(** ** SandboxCommandTool *)

Definition sandbox_command_spec (policy : SandboxPolicy) : ToolSpec := {|
  name := "sandbox_command"; ts_description := "Run a subprocess command inside the workspace sandbox.";
  permissions := [EXECUTE_CODE]; default_risk := HIGH; reversible := false; ts_reversibility := IRREVERSIBLE;
  ts_rollback_reliability := fone; ts_compensation_strategy := CS_MANUAL; version := "0.1.0";
  input_schema :=
    [("type", VStr "object"); ("required", VList [VStr "argv"]);
     ("properties", VDict [("argv", VDict [("type", VStr "array"); ("minItems", VInt 1); ("items", type_field "string")]);
                           ("cwd", type_field "string"); ("timeout_seconds", type_field "number")]);
     ("additionalProperties", VBool false)];
  output_schema := []; timeout_ms := 3000; network_access := false; egress_host := None; egress_methods := [];
  rollback_egress_methods := []; filesystem_scope := "workspace"; secrets_allowed := false; sandbox_policy := policy;
  requires_human_for := []; causal_contract := None |}.
Definition sandbox_command_dry (args : dict pyval) : ToolResult :=
  match default (VList []) (dget "argv" args) with
  | VList ((_ :: _) as l) =>
      let would := tool_result true ("Would run: " +:+ str_join " " (map py_str l)) in
      match default VNone (dget "cwd" args) with
      | VNone => would
      | v => match as_str v with
             | Some s => if String.eqb (py_strip s) "" then tool_result false "cwd must be a non-empty string" else would
             | None => tool_result false "cwd must be a non-empty string"
             end
      end
  | _ => tool_result false "argv must be a non-empty list of strings"
  end.
Definition float_arg (k : string) (d : float) (args : dict pyval) : res exn float :=
  match dget k args with Some v => py_float v | None => Ok d end.
(** The tool works with every runner of the protocol: [run_] is its method [run], over an environment [X]. *)
Definition sandbox_command_execute {X} (run_ : SandboxCommand -> M X exn SandboxResult) (args : dict pyval) : TM X ToolResult :=
  let! l := of_res (py_iter (default (VList []) (dget "argv" args))) in
  let dir := default VNone (dget "cwd" args) in
  let! timeout := of_res (float_arg "timeout_seconds" (f_of_Z 10) args) in
  let! r := in_host (run_ {| argv := map py_str l; cwd := if truthy dir then Some (py_str dir) else None; env := [];
                                   timeout_seconds := timeout; max_output_bytes := 65536 |}) in
  ret {| ok := sr_ok r; message := sr_message r;
         data := [("stdout", VStr (sr_stdout r)); ("stderr", VStr (sr_stderr r)); ("timed_out", VBool (timed_out r));
                  ("truncated", VBool (truncated r))];
         observed_state_delta := [("command_returncode", match returncode r with Some z => VInt z | None => VNone end);
                                  ("command_ok", VBool (sr_ok r))];
         rollback_token := None; error := None |}.
Definition SandboxCommandTool {X} (policy : SandboxPolicy) (run_ : SandboxCommand -> M X exn SandboxResult) : Tool X := {|
  spec := sandbox_command_spec policy; dry_run := fun args => ret (sandbox_command_dry args);
  execute := sandbox_command_execute run_;
  rollback := fun _ => ret (tool_result true "Sandbox command has no rollback capability");
  attestations := None; client_allows := None |}.
Definition SandboxCommandTool_container {X} (run_ : SandboxCommand -> M X exn SandboxResult) : Tool X :=
  SandboxCommandTool SP_CONTAINER run_.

**REQUIREMENT**
Could you state the number of lines above in which the word "true" appears? Give that number by itself.

**TASK OUTPUT**
2